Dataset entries
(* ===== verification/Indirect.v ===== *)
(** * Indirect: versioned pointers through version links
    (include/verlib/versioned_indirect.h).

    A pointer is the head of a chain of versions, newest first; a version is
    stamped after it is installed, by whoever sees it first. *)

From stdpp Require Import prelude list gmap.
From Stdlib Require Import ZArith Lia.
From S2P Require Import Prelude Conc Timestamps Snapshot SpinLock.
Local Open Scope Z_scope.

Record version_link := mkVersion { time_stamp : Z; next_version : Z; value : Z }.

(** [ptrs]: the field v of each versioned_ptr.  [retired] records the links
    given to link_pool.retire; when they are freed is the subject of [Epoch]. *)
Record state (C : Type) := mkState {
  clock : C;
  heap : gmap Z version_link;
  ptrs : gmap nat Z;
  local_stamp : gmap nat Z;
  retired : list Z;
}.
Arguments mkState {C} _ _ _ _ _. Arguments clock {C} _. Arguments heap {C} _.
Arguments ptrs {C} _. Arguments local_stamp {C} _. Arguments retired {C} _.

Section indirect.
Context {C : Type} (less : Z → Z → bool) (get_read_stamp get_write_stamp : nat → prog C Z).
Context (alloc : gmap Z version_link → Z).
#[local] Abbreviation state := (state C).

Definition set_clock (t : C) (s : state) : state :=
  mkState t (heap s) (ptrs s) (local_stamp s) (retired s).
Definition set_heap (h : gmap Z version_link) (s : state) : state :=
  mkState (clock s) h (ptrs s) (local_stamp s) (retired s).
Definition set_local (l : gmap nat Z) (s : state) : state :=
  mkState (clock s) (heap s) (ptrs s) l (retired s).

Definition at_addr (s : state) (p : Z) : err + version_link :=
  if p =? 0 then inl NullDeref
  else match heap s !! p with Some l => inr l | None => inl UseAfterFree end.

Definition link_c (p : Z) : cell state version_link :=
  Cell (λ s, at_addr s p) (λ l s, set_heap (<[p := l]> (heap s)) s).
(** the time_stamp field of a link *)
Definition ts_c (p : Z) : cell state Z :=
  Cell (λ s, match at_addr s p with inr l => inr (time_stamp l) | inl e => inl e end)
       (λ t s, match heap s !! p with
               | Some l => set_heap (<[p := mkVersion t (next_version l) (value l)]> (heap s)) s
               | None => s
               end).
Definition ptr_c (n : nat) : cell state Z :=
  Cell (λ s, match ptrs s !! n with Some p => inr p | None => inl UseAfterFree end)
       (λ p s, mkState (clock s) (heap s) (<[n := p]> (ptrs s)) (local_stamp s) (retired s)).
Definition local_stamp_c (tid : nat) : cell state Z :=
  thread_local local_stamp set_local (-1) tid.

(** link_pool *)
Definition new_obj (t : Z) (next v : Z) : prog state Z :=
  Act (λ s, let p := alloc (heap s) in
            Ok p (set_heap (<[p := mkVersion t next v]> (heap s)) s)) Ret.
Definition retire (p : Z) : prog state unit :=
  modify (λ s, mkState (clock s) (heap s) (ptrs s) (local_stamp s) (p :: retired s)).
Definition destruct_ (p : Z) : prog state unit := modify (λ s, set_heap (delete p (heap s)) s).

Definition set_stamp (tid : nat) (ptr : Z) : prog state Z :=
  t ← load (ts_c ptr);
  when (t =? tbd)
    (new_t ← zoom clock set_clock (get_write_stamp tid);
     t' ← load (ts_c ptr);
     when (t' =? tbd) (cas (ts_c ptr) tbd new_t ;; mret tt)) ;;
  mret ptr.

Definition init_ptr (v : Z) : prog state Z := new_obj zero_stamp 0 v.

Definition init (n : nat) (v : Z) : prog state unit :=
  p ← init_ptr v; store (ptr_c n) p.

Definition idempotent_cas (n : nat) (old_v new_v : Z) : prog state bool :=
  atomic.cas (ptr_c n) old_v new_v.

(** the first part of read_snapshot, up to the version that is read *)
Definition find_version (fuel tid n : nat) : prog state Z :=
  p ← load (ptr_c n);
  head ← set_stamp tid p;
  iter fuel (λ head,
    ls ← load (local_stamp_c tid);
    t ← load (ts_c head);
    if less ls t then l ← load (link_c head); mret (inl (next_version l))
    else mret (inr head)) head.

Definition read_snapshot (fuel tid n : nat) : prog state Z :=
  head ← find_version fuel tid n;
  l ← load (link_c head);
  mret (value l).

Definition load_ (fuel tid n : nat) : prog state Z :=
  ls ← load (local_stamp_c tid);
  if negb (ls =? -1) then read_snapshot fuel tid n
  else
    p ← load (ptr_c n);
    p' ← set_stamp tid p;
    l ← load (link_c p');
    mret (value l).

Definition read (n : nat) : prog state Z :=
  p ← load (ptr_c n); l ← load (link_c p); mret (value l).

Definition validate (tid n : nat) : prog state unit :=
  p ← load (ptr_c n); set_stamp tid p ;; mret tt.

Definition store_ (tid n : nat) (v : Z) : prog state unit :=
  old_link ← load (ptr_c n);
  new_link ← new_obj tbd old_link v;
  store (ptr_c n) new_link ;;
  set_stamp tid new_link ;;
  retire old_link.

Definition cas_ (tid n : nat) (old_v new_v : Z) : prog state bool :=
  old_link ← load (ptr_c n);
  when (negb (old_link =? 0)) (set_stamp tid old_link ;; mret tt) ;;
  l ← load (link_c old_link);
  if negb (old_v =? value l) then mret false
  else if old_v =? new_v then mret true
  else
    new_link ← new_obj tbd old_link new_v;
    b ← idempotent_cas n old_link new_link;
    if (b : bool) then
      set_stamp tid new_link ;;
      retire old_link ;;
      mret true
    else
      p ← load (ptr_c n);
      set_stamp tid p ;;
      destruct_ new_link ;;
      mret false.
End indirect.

### WHAT IS REQUIRED
Set down only these lines, exactly: the one containing "else if old_v =? new_v then mret true" and each line after it through the end of the entries above.

### ANSWER FOR THIS EXERCISE
  else if old_v =? new_v then mret true
  else
    new_link ← new_obj tbd old_link new_v;
    b ← idempotent_cas n old_link new_link;
    if (b : bool) then
      set_stamp tid new_link ;;
      retire old_link ;;
      mret true
    else
      p ← load (ptr_c n);
      set_stamp tid p ;;
      destruct_ new_link ;;
      mret false.
End indirect.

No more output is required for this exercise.